» **What to work on**
Each line in the records that mentions the word "destruct" needs to be listed.

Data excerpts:
=== Section Start ===

Lemma store_finish_moves k loc ev : ts !! i = Some (StoreFinish k loc ev) → moves ts s a i (StoreFinish k loc ev).
Proof using Hinv Ht0 Hpad Hcrc.
  intros Hi. destruct (cv_tasks _ _ _ _ Hinv i _ _ Ht0 Hi) as [Hfam _].
  assert (∃ s', task_action sha256 crc32 pad (StoreFinish k loc ev) s =
      (Ret (Replied (RepStore (Ok (mkStoreResponse true "" (bl_generation loc))))), s') ∧
    allocator s' = allocator s ∧ index s' = index s) as (s' & Ha & Hal & Hix).
  { cbn [task_action]. erewrite bind_Ret; [|reflexivity].
    destruct (al_stats_pure (allocator s)) as [st Hst].
    erewrite bind_Ret; [|by apply on_allocator_eq].
    erewrite bind_Ret by reflexivity. destruct (as_metadata _); (eexists; split; [reflexivity|done]). }
  apply (moves_Ret _ _ _ _ _ (Replied (RepStore (Ok (mkStoreResponse true "" (bl_generation loc))))) s' a pub); [done|exact Ha|cbn; lia|]. eapply (cinv_quiet ts s a pub i t0); try done. rewrite Hix. apply Hinv.
Qed.

(** A move that only counts, or reads. *)
Lemma moves_counter t t' s' :
  ts !! i = Some t → ended t = false → task_action sha256 crc32 pad t s = (Ret t', s') →
  allocator s' = allocator s → index s' = index s →
  (task_weight t' <? task_weight t)%nat = true →
  (∀ x, occ x (held_blocks t') = occ x (held_blocks t)) → task_ok pub (block_bytes s) t0 t' →
  moves ts s a i t.
Proof using Hinv Ht0 Hpad Hcrc.
  intros Hi He Ha Hal Hix Hw%Nat.ltb_lt Hh Ht. apply (moves_Ret _ _ _ _ _ t' s' a pub); [done|done|lia|].
  eapply (cinv_quiet ts s a pub i t0 t t' s' a); try done. rewrite Hix. apply Hinv.
Qed.

Lemma get_start_moves req : ts !! i = Some (GetStart req) → moves ts s a i (GetStart req).
Proof using Hinv Ht0 Hpad Hcrc.
  intros Hi. destruct (cv_tasks _ _ _ _ Hinv i _ _ Ht0 Hi) as [Hfam Heq].
  destruct (decide (length (gr_prefix_hash req) = 16%nat)) as [Hl|Hl].
  - eapply (moves_local _ (GetIndex (LookupGet (get_key sha256 req)))); [done|done| |done|done|].
    + cbn. by rewrite (parse_16 _ Hl).
    + split; [done|]. exists req. split_and!; [done|done|by left].
  - eapply (moves_local _ (Replied (RepGet (Err (InvalidArgument "prefix_hash must be exactly 16 bytes"))))); [done|done| |done|done|].
    + cbn. unfold parse_prefix_hash. by rewrite bool_decide_false.
    + split; [done|]. intros req' Heq' _. unfold get_answer. rewrite Heq in Heq'. simplify_eq. by rewrite decide_False.
Qed.

Lemma mapped_entry_ok k e : sh_map a !! k = Some e → entry_ok pub k e.
Proof using Hinv.
  intros (it & -> & Hp)%(cv_map _ _ _ _ Hinv). exists it. split; [done|].
  destruct (cv_pub _ _ _ _ Hinv _ _ _ Hp) as (_ & (Hin & _) & _). by split.
Qed.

=== Section End ===

» **Exercise output**
  intros Hi. destruct (cv_tasks _ _ _ _ Hinv i _ _ Ht0 Hi) as [Hfam _].
    destruct (al_stats_pure (allocator s)) as [st Hst].
    erewrite bind_Ret by reflexivity. destruct (as_metadata _); (eexists; split; [reflexivity|done]). }
  intros Hi. destruct (cv_tasks _ _ _ _ Hinv i _ _ Ht0 Hi) as [Hfam Heq].
  destruct (decide (length (gr_prefix_hash req) = 16%nat)) as [Hl|Hl].
  destruct (cv_pub _ _ _ _ Hinv _ _ _ Hp) as (_ & (Hin & _) & _). by split.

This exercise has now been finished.